How to complete this task
Every line in the records below between the one holding "(** The induction" and the one holding "match t, v with", inclusive, is to be set down exactly; all other lines are to be left out.

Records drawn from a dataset
--------------------

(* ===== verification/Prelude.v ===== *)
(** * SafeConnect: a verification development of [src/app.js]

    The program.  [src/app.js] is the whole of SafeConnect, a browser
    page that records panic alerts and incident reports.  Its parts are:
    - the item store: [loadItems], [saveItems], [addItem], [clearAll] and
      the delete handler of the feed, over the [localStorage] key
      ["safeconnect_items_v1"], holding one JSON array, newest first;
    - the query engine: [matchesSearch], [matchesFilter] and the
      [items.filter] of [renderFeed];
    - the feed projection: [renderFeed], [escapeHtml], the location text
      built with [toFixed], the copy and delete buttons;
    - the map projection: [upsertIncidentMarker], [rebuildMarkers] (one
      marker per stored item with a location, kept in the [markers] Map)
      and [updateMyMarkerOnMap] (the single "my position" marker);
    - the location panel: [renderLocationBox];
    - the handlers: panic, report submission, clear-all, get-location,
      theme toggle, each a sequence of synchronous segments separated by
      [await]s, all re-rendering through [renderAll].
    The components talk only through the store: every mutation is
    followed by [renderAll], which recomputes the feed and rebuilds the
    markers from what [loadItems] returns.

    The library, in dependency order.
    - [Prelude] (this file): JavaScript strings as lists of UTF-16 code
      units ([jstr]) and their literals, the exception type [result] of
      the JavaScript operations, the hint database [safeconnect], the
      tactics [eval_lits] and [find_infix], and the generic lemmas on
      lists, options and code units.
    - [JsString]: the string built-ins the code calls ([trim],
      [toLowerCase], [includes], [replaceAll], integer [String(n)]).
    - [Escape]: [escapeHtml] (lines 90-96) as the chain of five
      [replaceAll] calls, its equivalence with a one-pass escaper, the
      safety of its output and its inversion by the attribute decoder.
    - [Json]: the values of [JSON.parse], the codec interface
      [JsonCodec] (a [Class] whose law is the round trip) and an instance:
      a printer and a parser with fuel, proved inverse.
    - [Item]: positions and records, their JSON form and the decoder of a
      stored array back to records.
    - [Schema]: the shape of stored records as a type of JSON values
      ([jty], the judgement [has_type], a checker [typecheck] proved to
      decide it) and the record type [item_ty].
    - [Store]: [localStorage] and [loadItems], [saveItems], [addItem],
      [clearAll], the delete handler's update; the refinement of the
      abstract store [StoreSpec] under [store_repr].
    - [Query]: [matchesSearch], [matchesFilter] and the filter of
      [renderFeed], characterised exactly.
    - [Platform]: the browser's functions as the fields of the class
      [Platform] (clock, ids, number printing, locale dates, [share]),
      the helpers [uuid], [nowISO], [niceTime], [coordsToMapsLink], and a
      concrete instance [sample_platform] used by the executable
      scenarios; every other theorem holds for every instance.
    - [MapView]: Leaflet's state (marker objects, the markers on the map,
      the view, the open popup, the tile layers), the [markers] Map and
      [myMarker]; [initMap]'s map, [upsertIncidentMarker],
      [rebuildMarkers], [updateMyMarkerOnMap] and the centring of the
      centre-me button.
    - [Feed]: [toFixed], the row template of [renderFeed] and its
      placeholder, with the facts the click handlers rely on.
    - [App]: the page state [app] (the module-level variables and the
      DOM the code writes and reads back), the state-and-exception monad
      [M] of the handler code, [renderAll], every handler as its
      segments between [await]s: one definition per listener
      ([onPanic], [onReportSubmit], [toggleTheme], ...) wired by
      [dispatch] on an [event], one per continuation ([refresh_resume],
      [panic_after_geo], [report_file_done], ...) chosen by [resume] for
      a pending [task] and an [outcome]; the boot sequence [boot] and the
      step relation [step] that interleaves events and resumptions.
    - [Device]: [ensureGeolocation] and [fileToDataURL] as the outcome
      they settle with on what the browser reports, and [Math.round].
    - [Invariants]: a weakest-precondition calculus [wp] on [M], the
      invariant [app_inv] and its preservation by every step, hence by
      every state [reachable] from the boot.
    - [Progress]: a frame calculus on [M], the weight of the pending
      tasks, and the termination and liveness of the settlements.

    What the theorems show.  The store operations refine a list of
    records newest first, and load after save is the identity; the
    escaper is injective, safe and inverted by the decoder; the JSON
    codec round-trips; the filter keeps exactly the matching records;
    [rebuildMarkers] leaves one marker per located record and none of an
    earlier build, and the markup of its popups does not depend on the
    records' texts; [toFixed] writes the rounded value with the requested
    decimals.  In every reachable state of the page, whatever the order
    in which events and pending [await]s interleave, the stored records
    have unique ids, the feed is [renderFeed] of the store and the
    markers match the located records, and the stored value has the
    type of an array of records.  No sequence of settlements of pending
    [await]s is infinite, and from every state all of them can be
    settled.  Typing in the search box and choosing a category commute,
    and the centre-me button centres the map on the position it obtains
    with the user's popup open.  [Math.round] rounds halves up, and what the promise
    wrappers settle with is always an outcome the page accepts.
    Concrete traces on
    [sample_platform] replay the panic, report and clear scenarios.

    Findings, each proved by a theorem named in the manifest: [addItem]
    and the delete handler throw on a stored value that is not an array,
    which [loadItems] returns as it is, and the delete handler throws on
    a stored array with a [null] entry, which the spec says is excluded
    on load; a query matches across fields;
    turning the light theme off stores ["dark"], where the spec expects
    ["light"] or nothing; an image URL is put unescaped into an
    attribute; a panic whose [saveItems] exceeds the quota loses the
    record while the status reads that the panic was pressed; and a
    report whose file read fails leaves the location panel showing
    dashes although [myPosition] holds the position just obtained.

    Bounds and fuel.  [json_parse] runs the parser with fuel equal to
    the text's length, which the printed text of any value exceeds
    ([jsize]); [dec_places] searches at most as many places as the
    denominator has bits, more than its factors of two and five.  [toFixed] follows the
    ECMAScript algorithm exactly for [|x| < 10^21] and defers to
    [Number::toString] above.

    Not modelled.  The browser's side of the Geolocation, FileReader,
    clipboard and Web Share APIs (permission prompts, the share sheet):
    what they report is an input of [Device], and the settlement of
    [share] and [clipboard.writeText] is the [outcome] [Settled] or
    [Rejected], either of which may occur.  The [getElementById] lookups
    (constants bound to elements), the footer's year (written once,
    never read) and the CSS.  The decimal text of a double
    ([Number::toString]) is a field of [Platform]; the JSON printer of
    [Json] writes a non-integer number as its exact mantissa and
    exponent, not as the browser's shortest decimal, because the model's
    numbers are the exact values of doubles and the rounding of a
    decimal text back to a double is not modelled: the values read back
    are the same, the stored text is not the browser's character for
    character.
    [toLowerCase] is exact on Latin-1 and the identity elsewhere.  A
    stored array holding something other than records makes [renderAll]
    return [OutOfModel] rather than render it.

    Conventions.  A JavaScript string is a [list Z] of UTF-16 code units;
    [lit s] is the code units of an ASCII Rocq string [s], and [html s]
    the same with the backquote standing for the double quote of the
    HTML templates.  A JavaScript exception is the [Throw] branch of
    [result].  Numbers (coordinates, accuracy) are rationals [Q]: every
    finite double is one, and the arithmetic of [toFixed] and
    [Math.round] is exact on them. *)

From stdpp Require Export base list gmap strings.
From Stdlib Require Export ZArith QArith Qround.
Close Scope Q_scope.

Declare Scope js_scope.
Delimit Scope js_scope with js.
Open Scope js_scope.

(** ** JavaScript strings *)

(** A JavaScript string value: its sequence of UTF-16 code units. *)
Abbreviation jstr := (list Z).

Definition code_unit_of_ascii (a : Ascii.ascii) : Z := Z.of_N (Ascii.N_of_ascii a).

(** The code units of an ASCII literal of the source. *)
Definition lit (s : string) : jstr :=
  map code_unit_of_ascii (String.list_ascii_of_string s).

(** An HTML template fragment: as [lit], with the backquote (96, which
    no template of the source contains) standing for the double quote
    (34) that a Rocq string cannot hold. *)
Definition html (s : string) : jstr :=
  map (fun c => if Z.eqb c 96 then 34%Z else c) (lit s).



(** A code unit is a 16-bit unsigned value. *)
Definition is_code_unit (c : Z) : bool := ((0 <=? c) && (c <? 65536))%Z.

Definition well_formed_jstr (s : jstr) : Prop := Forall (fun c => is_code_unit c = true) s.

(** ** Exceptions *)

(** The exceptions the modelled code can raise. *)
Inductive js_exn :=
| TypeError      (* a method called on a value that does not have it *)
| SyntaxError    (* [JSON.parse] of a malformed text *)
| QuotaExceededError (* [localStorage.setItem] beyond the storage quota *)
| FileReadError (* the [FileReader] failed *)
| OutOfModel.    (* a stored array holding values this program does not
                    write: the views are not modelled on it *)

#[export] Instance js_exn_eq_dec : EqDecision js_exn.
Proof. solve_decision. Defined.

--------------------

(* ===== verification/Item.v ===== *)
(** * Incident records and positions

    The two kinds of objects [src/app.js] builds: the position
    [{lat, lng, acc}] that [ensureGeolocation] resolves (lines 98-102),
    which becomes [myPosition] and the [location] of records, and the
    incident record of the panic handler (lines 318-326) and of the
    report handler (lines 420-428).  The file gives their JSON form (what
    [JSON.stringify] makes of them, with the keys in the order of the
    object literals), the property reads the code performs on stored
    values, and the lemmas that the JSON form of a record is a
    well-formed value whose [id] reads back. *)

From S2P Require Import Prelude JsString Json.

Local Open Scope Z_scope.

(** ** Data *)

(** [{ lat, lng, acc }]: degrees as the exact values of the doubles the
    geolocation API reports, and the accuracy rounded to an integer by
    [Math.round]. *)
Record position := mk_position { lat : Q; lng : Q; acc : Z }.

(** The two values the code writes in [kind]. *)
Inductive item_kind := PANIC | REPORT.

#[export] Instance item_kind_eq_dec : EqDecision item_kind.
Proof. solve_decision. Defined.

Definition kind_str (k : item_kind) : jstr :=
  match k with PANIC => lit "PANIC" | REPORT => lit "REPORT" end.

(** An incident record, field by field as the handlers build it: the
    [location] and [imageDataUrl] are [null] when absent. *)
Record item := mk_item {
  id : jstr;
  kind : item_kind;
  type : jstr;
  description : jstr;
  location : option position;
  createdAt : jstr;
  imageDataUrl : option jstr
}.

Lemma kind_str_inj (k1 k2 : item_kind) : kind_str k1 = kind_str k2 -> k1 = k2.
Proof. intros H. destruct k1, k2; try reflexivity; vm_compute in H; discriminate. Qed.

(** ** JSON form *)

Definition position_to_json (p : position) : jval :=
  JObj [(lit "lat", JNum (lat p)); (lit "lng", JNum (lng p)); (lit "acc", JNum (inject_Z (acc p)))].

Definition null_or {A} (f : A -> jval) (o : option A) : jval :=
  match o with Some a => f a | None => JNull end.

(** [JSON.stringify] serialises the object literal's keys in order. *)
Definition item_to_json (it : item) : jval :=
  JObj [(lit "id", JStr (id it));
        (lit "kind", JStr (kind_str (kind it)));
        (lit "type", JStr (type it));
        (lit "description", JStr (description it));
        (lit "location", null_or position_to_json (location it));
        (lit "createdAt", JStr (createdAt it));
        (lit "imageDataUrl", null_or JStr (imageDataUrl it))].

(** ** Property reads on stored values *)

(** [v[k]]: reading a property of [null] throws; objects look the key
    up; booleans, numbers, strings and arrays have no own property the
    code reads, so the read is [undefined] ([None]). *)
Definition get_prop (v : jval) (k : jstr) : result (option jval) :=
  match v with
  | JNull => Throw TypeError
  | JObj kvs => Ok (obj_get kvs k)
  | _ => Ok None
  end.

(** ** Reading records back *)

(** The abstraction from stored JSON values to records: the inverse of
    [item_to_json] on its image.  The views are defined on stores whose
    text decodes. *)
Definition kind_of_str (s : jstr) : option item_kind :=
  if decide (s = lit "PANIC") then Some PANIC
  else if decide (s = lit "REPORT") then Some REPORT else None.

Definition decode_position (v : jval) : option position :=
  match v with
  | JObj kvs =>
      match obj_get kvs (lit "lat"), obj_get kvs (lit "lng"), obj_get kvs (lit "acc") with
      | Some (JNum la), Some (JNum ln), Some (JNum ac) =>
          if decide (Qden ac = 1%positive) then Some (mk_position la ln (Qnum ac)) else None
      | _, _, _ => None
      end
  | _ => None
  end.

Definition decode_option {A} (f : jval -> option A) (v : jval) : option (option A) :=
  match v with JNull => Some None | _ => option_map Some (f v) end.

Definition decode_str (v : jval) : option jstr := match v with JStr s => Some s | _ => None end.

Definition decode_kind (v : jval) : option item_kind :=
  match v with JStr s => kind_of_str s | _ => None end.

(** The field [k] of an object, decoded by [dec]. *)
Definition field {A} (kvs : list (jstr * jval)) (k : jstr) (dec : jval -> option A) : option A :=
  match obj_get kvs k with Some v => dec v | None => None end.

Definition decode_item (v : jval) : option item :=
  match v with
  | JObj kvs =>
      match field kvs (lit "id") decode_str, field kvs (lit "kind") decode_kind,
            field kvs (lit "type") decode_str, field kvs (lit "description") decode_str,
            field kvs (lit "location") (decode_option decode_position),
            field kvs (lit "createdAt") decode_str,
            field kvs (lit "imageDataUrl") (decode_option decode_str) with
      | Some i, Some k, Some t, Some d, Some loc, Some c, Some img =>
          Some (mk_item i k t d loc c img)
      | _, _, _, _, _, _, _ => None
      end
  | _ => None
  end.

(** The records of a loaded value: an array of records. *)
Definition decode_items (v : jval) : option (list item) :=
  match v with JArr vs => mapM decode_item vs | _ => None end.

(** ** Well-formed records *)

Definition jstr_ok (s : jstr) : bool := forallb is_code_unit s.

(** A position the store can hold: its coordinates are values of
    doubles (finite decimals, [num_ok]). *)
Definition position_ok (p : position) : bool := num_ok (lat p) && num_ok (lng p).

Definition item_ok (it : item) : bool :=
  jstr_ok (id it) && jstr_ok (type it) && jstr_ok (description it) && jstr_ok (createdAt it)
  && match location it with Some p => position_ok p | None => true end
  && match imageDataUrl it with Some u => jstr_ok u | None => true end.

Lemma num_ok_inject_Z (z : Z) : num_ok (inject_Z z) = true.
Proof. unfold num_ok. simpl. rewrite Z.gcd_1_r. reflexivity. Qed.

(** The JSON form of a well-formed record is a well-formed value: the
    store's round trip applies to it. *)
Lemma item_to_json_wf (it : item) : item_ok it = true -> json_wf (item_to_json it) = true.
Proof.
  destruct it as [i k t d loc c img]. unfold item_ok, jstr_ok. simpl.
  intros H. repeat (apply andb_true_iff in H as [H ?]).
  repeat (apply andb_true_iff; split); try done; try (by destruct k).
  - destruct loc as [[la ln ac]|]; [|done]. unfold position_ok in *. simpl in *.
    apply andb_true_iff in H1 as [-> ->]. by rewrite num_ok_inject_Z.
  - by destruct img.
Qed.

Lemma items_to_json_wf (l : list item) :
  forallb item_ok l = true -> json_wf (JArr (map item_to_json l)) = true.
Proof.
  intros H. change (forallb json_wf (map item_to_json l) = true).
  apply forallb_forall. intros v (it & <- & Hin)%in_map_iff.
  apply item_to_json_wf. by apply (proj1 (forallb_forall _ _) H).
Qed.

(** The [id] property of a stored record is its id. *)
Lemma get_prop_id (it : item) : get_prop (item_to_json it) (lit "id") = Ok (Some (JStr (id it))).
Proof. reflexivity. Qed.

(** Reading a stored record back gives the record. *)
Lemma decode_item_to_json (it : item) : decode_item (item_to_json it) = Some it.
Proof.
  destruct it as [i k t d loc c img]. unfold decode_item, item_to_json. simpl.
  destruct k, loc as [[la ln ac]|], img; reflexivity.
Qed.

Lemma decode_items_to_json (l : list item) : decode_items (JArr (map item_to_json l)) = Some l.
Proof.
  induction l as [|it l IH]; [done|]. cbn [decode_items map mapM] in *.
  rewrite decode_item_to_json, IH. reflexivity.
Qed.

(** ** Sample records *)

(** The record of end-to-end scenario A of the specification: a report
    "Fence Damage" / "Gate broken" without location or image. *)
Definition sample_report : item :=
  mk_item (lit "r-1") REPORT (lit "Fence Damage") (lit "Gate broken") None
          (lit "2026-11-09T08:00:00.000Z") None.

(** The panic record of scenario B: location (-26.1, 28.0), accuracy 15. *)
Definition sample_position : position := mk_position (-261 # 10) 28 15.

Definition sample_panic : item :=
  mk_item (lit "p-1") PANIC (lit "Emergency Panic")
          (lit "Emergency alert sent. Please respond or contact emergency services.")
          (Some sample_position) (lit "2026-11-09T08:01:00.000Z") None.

--------------------

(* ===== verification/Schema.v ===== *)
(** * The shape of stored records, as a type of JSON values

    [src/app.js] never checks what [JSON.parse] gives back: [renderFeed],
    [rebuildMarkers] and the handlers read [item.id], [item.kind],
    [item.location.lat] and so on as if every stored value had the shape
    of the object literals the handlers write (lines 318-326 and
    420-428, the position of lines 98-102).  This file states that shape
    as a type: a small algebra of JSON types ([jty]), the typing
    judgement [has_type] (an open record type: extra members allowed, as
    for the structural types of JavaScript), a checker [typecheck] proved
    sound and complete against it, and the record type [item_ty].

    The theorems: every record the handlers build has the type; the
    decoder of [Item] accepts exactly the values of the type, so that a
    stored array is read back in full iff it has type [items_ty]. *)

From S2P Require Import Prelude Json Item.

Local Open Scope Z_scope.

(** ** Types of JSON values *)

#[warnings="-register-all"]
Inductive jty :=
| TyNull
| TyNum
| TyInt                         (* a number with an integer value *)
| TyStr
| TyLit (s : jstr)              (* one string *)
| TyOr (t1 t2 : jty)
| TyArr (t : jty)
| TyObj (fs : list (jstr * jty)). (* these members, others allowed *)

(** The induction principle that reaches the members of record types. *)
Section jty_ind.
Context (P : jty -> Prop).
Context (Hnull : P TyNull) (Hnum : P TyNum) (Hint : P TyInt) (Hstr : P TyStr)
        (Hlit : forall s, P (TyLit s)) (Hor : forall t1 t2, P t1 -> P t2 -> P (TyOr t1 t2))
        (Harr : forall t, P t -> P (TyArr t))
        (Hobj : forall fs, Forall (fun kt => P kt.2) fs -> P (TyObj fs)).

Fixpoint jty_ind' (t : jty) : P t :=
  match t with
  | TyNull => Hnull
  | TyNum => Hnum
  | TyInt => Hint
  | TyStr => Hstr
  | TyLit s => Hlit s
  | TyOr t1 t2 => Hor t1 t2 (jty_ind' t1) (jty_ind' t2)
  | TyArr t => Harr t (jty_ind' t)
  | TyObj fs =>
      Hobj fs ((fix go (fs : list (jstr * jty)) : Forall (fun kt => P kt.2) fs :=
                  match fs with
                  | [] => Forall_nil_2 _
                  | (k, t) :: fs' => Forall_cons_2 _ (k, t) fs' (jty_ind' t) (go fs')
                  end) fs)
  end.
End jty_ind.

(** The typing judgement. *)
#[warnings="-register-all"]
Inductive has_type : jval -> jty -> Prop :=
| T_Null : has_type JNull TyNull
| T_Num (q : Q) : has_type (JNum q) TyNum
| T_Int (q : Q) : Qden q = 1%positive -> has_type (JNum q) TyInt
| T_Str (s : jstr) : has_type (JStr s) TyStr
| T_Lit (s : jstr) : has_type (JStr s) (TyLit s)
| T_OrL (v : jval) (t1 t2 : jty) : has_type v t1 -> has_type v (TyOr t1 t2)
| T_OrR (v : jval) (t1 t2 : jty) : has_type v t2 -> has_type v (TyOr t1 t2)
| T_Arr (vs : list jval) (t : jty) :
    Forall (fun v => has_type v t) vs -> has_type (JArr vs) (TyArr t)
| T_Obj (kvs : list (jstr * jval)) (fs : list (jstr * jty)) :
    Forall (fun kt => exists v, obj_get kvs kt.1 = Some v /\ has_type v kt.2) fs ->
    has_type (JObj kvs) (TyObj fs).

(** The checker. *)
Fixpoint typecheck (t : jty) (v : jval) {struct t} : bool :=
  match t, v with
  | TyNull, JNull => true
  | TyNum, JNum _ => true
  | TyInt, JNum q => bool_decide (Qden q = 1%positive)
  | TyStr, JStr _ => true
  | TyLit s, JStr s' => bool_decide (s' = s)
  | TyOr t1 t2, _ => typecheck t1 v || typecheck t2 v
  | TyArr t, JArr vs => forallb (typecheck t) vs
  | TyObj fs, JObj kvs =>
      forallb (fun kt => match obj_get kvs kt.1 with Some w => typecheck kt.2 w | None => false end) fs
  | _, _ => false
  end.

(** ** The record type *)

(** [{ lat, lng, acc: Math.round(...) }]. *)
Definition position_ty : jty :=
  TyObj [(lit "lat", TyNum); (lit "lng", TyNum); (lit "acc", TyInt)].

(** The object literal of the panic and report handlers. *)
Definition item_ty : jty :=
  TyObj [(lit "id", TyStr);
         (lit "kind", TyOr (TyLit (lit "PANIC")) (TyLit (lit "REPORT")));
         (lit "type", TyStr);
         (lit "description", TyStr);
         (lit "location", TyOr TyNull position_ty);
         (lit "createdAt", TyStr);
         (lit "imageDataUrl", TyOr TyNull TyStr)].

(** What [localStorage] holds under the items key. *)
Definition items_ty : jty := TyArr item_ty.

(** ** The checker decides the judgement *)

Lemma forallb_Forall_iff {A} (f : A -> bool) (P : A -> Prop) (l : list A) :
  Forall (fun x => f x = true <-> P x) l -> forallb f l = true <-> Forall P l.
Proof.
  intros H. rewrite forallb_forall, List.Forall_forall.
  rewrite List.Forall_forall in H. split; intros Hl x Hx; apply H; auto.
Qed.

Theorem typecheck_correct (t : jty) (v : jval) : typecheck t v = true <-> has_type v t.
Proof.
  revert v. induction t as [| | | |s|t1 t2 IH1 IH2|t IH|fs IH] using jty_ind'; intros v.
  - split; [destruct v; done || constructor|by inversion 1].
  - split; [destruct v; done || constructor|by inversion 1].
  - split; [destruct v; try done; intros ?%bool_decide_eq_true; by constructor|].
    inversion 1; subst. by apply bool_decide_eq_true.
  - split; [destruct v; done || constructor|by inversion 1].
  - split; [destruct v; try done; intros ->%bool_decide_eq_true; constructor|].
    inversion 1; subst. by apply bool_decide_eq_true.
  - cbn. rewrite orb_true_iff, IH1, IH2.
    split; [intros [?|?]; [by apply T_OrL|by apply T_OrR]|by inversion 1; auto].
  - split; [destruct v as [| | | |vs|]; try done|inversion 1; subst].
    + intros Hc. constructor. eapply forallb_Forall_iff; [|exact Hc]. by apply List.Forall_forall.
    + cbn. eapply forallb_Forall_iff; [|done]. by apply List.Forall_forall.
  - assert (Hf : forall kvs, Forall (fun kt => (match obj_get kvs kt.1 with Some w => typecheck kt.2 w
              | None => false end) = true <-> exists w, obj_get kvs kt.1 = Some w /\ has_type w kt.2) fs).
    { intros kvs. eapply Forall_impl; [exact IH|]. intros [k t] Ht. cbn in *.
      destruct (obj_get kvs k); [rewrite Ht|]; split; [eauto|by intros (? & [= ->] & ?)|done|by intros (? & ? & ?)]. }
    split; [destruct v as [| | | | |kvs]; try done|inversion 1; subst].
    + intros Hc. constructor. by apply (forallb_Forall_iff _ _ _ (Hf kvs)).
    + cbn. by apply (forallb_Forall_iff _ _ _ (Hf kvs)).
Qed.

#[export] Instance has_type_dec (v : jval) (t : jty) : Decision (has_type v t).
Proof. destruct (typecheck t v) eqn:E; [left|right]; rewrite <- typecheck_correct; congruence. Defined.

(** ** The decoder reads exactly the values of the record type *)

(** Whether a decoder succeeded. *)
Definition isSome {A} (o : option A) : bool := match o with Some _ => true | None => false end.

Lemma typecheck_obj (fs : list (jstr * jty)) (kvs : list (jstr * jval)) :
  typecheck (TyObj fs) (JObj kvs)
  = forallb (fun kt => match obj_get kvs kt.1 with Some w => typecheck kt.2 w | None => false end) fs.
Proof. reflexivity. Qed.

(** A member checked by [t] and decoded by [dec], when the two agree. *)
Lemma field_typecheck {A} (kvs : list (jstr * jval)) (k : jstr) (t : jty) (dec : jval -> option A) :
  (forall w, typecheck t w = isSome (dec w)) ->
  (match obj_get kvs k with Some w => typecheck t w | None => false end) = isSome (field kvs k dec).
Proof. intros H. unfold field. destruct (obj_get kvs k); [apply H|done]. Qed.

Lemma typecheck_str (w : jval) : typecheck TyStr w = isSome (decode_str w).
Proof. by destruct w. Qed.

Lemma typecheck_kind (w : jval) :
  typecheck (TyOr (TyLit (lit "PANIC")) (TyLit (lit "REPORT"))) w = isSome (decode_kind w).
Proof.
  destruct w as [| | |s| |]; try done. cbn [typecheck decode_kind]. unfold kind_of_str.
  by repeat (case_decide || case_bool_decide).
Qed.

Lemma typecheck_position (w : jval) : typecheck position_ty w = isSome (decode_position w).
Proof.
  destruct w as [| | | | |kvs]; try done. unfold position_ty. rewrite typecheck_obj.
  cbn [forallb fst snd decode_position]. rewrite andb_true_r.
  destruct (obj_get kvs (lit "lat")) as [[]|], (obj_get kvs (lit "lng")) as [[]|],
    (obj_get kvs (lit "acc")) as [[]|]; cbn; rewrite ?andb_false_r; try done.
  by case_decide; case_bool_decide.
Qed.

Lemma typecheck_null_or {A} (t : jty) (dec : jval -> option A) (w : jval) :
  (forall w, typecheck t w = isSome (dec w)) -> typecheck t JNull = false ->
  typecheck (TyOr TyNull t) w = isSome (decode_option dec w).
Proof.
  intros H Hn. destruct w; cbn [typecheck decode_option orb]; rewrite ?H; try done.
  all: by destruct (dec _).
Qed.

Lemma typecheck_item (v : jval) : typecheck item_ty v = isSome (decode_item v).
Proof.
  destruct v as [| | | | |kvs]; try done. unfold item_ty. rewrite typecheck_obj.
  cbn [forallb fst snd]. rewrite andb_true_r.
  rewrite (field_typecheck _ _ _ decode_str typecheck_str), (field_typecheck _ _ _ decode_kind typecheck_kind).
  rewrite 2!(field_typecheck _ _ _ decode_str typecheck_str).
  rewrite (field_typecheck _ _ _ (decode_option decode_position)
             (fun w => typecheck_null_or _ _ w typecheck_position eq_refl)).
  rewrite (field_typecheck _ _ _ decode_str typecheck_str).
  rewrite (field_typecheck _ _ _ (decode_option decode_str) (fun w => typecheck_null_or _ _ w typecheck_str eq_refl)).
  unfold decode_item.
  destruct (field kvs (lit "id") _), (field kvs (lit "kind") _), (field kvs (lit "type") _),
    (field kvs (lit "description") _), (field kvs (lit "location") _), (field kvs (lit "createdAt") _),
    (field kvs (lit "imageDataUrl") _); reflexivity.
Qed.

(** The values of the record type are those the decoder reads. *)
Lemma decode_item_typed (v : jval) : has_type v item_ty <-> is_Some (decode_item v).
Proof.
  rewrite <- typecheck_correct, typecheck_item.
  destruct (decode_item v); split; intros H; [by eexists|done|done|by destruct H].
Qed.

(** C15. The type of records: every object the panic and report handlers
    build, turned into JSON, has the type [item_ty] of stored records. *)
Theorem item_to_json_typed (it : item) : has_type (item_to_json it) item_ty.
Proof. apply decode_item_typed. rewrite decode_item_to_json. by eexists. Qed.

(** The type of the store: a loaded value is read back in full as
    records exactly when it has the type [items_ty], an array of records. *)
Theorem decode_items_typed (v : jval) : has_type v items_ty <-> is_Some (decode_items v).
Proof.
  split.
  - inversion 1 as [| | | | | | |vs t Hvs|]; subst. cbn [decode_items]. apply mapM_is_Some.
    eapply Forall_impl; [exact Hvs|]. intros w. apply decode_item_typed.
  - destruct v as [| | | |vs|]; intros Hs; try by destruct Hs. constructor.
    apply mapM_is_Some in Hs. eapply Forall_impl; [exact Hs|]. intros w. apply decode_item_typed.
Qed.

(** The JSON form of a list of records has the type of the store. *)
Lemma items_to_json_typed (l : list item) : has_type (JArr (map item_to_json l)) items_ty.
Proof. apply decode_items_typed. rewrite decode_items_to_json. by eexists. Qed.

--------------------

Completed exercise
(** The induction principle that reaches the members of record types. *)
Section jty_ind.
Context (P : jty -> Prop).
Context (Hnull : P TyNull) (Hnum : P TyNum) (Hint : P TyInt) (Hstr : P TyStr)
        (Hlit : forall s, P (TyLit s)) (Hor : forall t1 t2, P t1 -> P t2 -> P (TyOr t1 t2))
        (Harr : forall t, P t -> P (TyArr t))
        (Hobj : forall fs, Forall (fun kt => P kt.2) fs -> P (TyObj fs)).

Fixpoint jty_ind' (t : jty) : P t :=
  match t with
  | TyNull => Hnull
  | TyNum => Hnum
  | TyInt => Hint
  | TyStr => Hstr
  | TyLit s => Hlit s
  | TyOr t1 t2 => Hor t1 t2 (jty_ind' t1) (jty_ind' t2)
  | TyArr t => Harr t (jty_ind' t)
  | TyObj fs =>
      Hobj fs ((fix go (fs : list (jstr * jty)) : Forall (fun kt => P kt.2) fs :=
                  match fs with
                  | [] => Forall_nil_2 _
                  | (k, t) :: fs' => Forall_cons_2 _ (k, t) fs' (jty_ind' t) (go fs')
                  end) fs)
  end.
End jty_ind.

(** The typing judgement. *)
#[warnings="-register-all"]
Inductive has_type : jval -> jty -> Prop :=
| T_Null : has_type JNull TyNull
| T_Num (q : Q) : has_type (JNum q) TyNum
| T_Int (q : Q) : Qden q = 1%positive -> has_type (JNum q) TyInt
| T_Str (s : jstr) : has_type (JStr s) TyStr
| T_Lit (s : jstr) : has_type (JStr s) (TyLit s)
| T_OrL (v : jval) (t1 t2 : jty) : has_type v t1 -> has_type v (TyOr t1 t2)
| T_OrR (v : jval) (t1 t2 : jty) : has_type v t2 -> has_type v (TyOr t1 t2)
| T_Arr (vs : list jval) (t : jty) :
    Forall (fun v => has_type v t) vs -> has_type (JArr vs) (TyArr t)
| T_Obj (kvs : list (jstr * jval)) (fs : list (jstr * jty)) :
    Forall (fun kt => exists v, obj_get kvs kt.1 = Some v /\ has_type v kt.2) fs ->
    has_type (JObj kvs) (TyObj fs).

(** The checker. *)
Fixpoint typecheck (t : jty) (v : jval) {struct t} : bool :=
  match t, v with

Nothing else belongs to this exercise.